MFA - authentication failing to work

Contributor

We've got an issue where authentication suddenly stops working (seems to affect any methods registered for affected users). When they try to authenticate they get the message that 'Your sign-in was successful, but does not meet the criteria to access the resource'. No changes have been made to the MFA policies, and many of these users / devices have been authenticating with no problem for many months.

 

I have found that deleting all the MFA methods for the user in Azure AD and getting them to re-register seems to work (in the case of one user, it failed again after a few days and required the same treatment again). Has anyone come across this issue? Can't currently see any clear cause - and given that re-enrolling the authentication device always works, it would appear not to be an issue with the MFA policies.

 

Thanks

6 Replies
This is most likely happening due to conditional access policies being introduced. If not CA, someone could possibly have turned on Security defaults.

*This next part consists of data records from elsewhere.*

(* ===== verification/Models.v ===== *)
(** * Models

    [processing/models.py]: the effect state machine, the payload variants and their
    mapping form, targets, envelopes, decisions and stored effects. A dataclass whose
    [__post_init__] validates has a smart constructor [<Class>_init] returning a
    [result]. *)

From Stdlib Require Import ZArith Lia.
From S2P Require Import Prelude Tables Json.

(** ** Effect states *)

Inductive EffectState :=
| planned | queued | executing | sent | blocked | expired | failed | cancelled
| unknown | unknown_nonrepeatable.

#[export] Instance EffectState_eq_dec : EqDecision EffectState.
Proof. solve_decision. Defined.

Definition state_eqb (a b : EffectState) : bool := bool_decide (a = b).

Definition state_str (s : EffectState) : string :=
  match s with
  | planned => "planned" | queued => "queued" | executing => "executing" | sent => "sent"
  | blocked => "blocked" | expired => "expired" | failed => "failed"
  | cancelled => "cancelled" | unknown => "unknown"
  | unknown_nonrepeatable => "unknown_nonrepeatable"
  end.

Definition EFFECT_STATES : list EffectState :=
  [planned; queued; executing; sent; blocked; expired; failed; cancelled; unknown;
   unknown_nonrepeatable].

(** Membership of a string in [EFFECT_STATES]: the state it names, if any. *)
Definition state_of_str (s : string) : option EffectState :=
  List.find (λ st, state_str st =?s s) EFFECT_STATES.

Definition TERMINAL_EFFECT_STATES : list EffectState :=
  [sent; expired; failed; cancelled; unknown_nonrepeatable].

Definition CLAIMABLE_EFFECT_STATES : list EffectState := [queued].

Definition REQUEUE_EVIDENCE_KINDS : list string := ["not_executed"; "safe_retry"; "operator"].

(** [_TRANSITIONS] / [allowed_transitions] *)
Definition allowed_transitions (s : EffectState) : list EffectState :=
  match s with
  | planned => [queued; blocked; cancelled; expired]
  | queued => [executing; blocked; cancelled; expired; failed]
  | executing => [sent; failed; unknown]
  | blocked => [queued; cancelled; expired; failed]
  | unknown => [sent; queued; expired; unknown_nonrepeatable]
  | unknown_nonrepeatable => [sent]
  | failed => [queued]
  | sent => []
  | expired => []
  | cancelled => []
  end.

Definition state_in (s : EffectState) (l : list EffectState) : bool := existsb (state_eqb s) l.

(** [validate_transition]: raises unless [current -> target] is allowed. *)
Definition validate_transition (current target : string) (evidence_kinds : list string)
    (worker_id lease_owner : option string) : result unit :=
  match state_of_str target with
  | None => Raise (InvalidTransitionError "unknown effect state")
  | Some t =>
  match state_of_str current with
  | None => Raise (InvalidTransitionError "unknown effect state")
  | Some c =>
  if negb (state_in t (allowed_transitions c))
  then Raise (InvalidTransitionError "illegal effect transition") else
  let! _ :=
    if state_eqb c executing then
      match worker_id with
      | None => Raise (InvalidTransitionError "transition out of executing requires the claiming worker")
      | Some w =>
          match lease_owner with
          | Some o => if negb (w =?s o)
                      then Raise (InvalidTransitionError "only the claiming worker may leave executing")
                      else Ok tt
          | None => Ok tt
          end
      end
    else Ok tt in
  if state_eqb t queued && state_in c [unknown; failed]
     && negb (existsb (λ k, str_in k evidence_kinds) REQUEUE_EVIDENCE_KINDS)
  then Raise (InvalidTransitionError "may only be requeued with evidence")
  else Ok tt
  end
  end.

Lemma state_of_str_of s : state_of_str (state_str s) = Some s.
Proof. by destruct s. Qed.

Lemma state_str_inj a b : state_str a = state_str b → a = b.
Proof.
  intros H. pose proof (state_of_str_of a) as Ha. rewrite H, state_of_str_of in Ha. congruence.
Qed.

Lemma state_of_str_inv x s : state_of_str x = Some s → x = state_str s.
Proof. intros [_ H]%find_some. by apply str_eqb_eq in H. Qed.

Lemma state_eqb_eq a b : state_eqb a b = true ↔ a = b.
Proof. apply bool_decide_eq_true. Qed.

Lemma state_in_spec s l : state_in s l = true ↔ s ∈ l.
Proof.
  unfold state_in. rewrite existsb_exists, list_elem_of_In. split.
  - by intros (x & Hx & ->%state_eqb_eq).
  - intros H. exists s. by rewrite state_eqb_eq.
Qed.

(** ** Revisions *)

(** [normalize_revision]: a positive integer, never a bool or a float. [default] is what
    an absent revision becomes. *)
Definition normalize_revision (value : json) (default : option Z) : result (option Z) :=
  match value with
  | JNull => Ok default
  | JInt z => if 1 <=? z then Ok (Some z)
              else Raise (ValueError "revision must be a positive integer")
  | JStr s =>
      if str_true (py_strip s) then
        match py_int (py_strip s) with
        | None => Raise (ValueError "revision must be a positive integer")
        | Some parsed => if 1 <=? parsed then Ok (Some parsed)
                         else Raise (ValueError "revision must be a positive integer")
        end
      else Raise (ValueError "revision must be a positive integer")
  | _ => Raise (ValueError "revision must be a positive integer")
  end.

(** ** Effect payload variants *)

Inductive EffectPayload :=
| TextPayload (text : string) (reply_to : option string)
| MediaPayload (media : list string) (caption : option string)
| ForwardPayload (source_chat_id source_message_id : string)
| ReactionPayload (message_id emoji : string) (participant_jid reason : option string)
| DeletePayload (message_id : string)
| ExternalActionPayload (action : string) (arguments : dict).

Definition payload_kind (p : EffectPayload) : string :=
  match p with
  | TextPayload _ _ => "text"
  | MediaPayload _ _ => "media"
  | ForwardPayload _ _ => "forward"
  | ReactionPayload _ _ _ _ => "reaction"
  | DeletePayload _ => "delete"
  | ExternalActionPayload _ _ => "external_action"
  end.

(** [if x is not None: data[k] = x] *)
Definition field_if_some (k : string) (x : option string) : dict :=
  match x with Some s => [(k, JStr s)] | None => [] end.

(** [if x: data[k] = x] *)
Definition field_if_true (k : string) (x : option string) : dict :=
  match x with Some s => if str_true s then [(k, JStr s)] else [] | None => [] end.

https://learn.microsoft.com/en-us/azure/active-directory/fundamentals/concept-fundamentals-security-...
Thanks, but I'm 99% sure there have been no new policies or changes to the settings - only two of us are sysadmins and we are sure that we've not touched those settings for months.

Unless MS has introduced some changes and enabled them by default?
Thanks - have checked now and they are not enabled.

Perhaps a support ticket here.. I noticed I cannot even access my security info right now, looping over and over. Even when turning all my policies off.

I've had a ticket open for a few days - Microsoft are not being very helpful!